AS a former journalist, few things are more important to me than free speech.
It is the bedrock of every democratic country and to be safeguarded at all costs.
However, it’s under sustained attack and the appalling stabbing of Sir Salman Rushdie is a chilling reminder of an intolerance that is flourishing.
And, far from protecting our right to express ourselves, we are moving to a ‘consequence culture’.
Yes, say what you want, but you might lose your job, your income, your social media accounts, your friends and even your life.
Fortunately, Rushdie was not killed, but lies in a US hospital bed with life changing injuries.
He was speaking at a literary event when his assailant jumped on the stage wielding a knife.
Ironically, Rushdie’s subject was freedom of expression, in a country which protects free speech under the First Amendment.
The attacker is thought to have been following a ‘fatwa’, or religious edict, imposed on Rushdie for blasphemy by Iran’s Ayatollah Ruhollah Khomeini more than 30 years ago after the publication of The Satanic Verses.

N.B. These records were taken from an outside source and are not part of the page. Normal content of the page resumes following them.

(* ===== verification/FeedMatch.v ===== *)
(** * Threat-feed matching: [internal/risk/feed.go], [feed_engine.go]

    The verdict of the feed about one name: the exact host first, then, unless a
    trusted suffix bypasses it, the nearest listed parent; roots of shared
    infrastructure are context, not grounds for a block.

    The sorted set each of the at most two lookups reads, or its failure, and the
    clock are inputs ([FeedCall]). *)

From Stdlib Require Import ZArith Lia Ascii String SpecFloat.
From S2P Require Import Prelude GoStr Hostname GoFloat Category Policy EditDist Brand.

(** [internal/whois/lookup.go] *)
Definition secondLevelSuffixes : list string :=
  ["com"; "gov"; "net"; "edu"; "org"; "co"; "ac"; "biz"; "info"; "pro"; "name"; "me"].

(** [ErrDisabled] or another error, or the scores of the whole set. *)
Inductive LookupReply := LookupDisabled | LookupFailed | LookupSet (m : gmap string Z).
Inductive Lookup := LookupErr (disabled : bool) | Matched (candidate : string).

(** The failure counters; the key and the Redis handle are in the replies. *)
Record FeedEngine := mkFeedEngine {
  feedLookupFailures : Z; feedConsecutiveFailures : Z; feedLastFailureUnix : Z
}.
Definition noteFeedLookupErr (now : Z) (e : FeedEngine) : FeedEngine :=
  mkFeedEngine (feedLookupFailures e + 1) (feedConsecutiveFailures e + 1) now.
Definition noteFeedLookupSuccess (e : FeedEngine) : FeedEngine :=
  mkFeedEngine (feedLookupFailures e) 0 (feedLastFailureUnix e).

(** The replies to the exact and to the parent lookup, the clock before each, and
    the clock when a failure is noted. *)
Record FeedCall := mkFeedCall {
  exact_reply : LookupReply; exact_now : Z; parent_reply : LookupReply; parent_now : Z;
  failed_now : Z
}.

Definition point6 : float64 := f_div (f_of_Z 3) (f_of_Z 5).
Definition sharedFeedApexReason : string :=
  "shared infrastructure host in threat feed (contextual, needs corroboration)".
Definition threatFeedHit (domain : string) : Result :=
  mkResult domain VerdictMalicious f_one 100 [threatFeedReason] "".
Definition sharedApexFeedHit (domain : string) : Result :=
  mkResult domain VerdictSuspicious point6 40 [threatFeedReason; sharedFeedApexReason] "".

Definition ThreatFeedCandidates (domain : string) : list string :=
  let parts := Split domain "." in
  filter (λ c, c ≠ "") ((λ i, Join (drop i parts) ".") <$> seq 0 (length parts)).

(** The cut of the loop of [feedMatchDepth]; each removes a byte, so the length is
    enough fuel. *)
Fixpoint match_depth (fuel : nat) (d candidate : string) (depth : Z) : Z :=
  match fuel with
  | 0 => depth
  | S fuel =>
      if String.eqb d candidate then depth
      else match IndexByte d "." with
           | None => depth
           | Some idx => match_depth fuel (slice d (Z.of_nat idx + 1) (Z.of_nat (slen d))) candidate
                           (depth + 1)
           end
  end.
Definition feedMatchDepth (domain candidate : string) : Z :=
  match_depth (S (slen domain)) domain candidate 0.

Fixpoint first_live (now : Z) (m : gmap string Z) (candidates : list string) : string :=
  match candidates with
  | [] => ""
  | c :: candidates =>
      match m !! c with
      | Some score => if (now <=? score)%Z then c else first_live now m candidates
      | None => first_live now m candidates
      end
  end.
Definition matchAnyThreatFeedCandidate (reply : LookupReply) (now : Z) (candidates : list string)
    : Lookup :=
  match reply with
  | LookupDisabled => LookupErr true
  | LookupFailed => LookupErr false
  | LookupSet m => Matched (first_live now m candidates)
  end.

Section FeedMatch.
Context `{UnicodeTables, RuneTables}.

Definition RegisteredDomain (domain : string) : string :=
  let domain := ToLower (TrimSuffix domain ".") in
  let parts := Split domain "." in
  let n := length parts in
  if Nat.ltb n 2 then ""
  else if Nat.leb 3 n && in_list (nth (n - 2) parts "") secondLevelSuffixes
  then Join (drop (n - 3) parts) "." else Join (drop (n - 2) parts) ".".

Definition isSharedFeedApex (host : string) : bool :=
  let h := ToLower (TrimSuffix (TrimSpace host) ".") in
  if String.eqb h "" then false
  else if IsSharedServingHost h then true
  else String.eqb h (RegisteredDomain h) && IsSharedHostingRoot h.

Definition matchExactThreatFeed (reply : LookupReply) (now : Z) (domain : string) : Lookup :=
  match ThreatFeedCandidates domain with
  | [] => Matched ""
  | c :: _ => matchAnyThreatFeedCandidate reply now [c]
  end.
Definition matchParentCandidate (reply : LookupReply) (now : Z) (domain : string) : Lookup :=
  match ThreatFeedCandidates domain with
  | [] | [_] => Matched ""
  | _ :: parents =>
      match filter (λ c, isSharedFeedApex c = false) parents with
      | [] => Matched ""
      | kept => matchAnyThreatFeedCandidate reply now kept
      end
  end.

Definition zero_scope : FeedScope := mkFeedScope false "" 0 false false.
Definition feed_failed (disabled : bool) (c : FeedCall) (e : FeedEngine)
    : FeedEngine * (Result * FeedScope) :=
  (if disabled then e else noteFeedLookupErr (failed_now c) e, (zero_result, zero_scope)).

Definition feedResult (c : FeedCall) (domain : string) (brands : list Brand) (e : FeedEngine)
    : FeedEngine * (Result * FeedScope) :=
  match matchExactThreatFeed (exact_reply c) (exact_now c) domain with
  | LookupErr disabled => feed_failed disabled c e
  | Matched matched =>
      let e := noteFeedLookupSuccess e in
      if negb (String.eqb matched "") then
        if isSharedFeedApex domain
        then (e, (sharedApexFeedHit domain, mkFeedScope true domain 0 false true))
        else (e, (threatFeedHit domain, mkFeedScope true domain 0 false false))
      else if IsTrustedBrandSuffix domain brands || IsTrustedInfraSuffix domain
      then (e, (zero_result, mkFeedScope false "" 0 true false))
      else
        match matchParentCandidate (parent_reply c) (parent_now c) domain with
        | LookupErr disabled => feed_failed disabled c e
        | Matched candidate =>
            let e := noteFeedLookupSuccess e in
            if String.eqb candidate "" then (e, (zero_result, zero_scope))
            else (e, (threatFeedHit domain,
                      mkFeedScope false candidate (feedMatchDepth domain candidate) false false))
        end
  end.
End FeedMatch.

Imposed in 1989, the fatwa was reaffirmed in 2005 as “solid and irrevocable”, with the sinister threat that the “arrow” shot by Khomeini would “one day find its target”.
Regrettably, after half a lifetime hiding in the shadows, moving between safe houses and bodyguards, Rushdie has been hunted down.
His attacker has been showered with “a thousand bravos” by hard-line Iranian news outlets, while the country’s foreign ministry has blamed Rushdie himself, saying free speech has consequences.
Writer JK Rowling was told, “Don’t worry, you are next,” when she expressed her shock at the attack on Twitter.
We cannot let the risk of offending destroy one of our most precious values.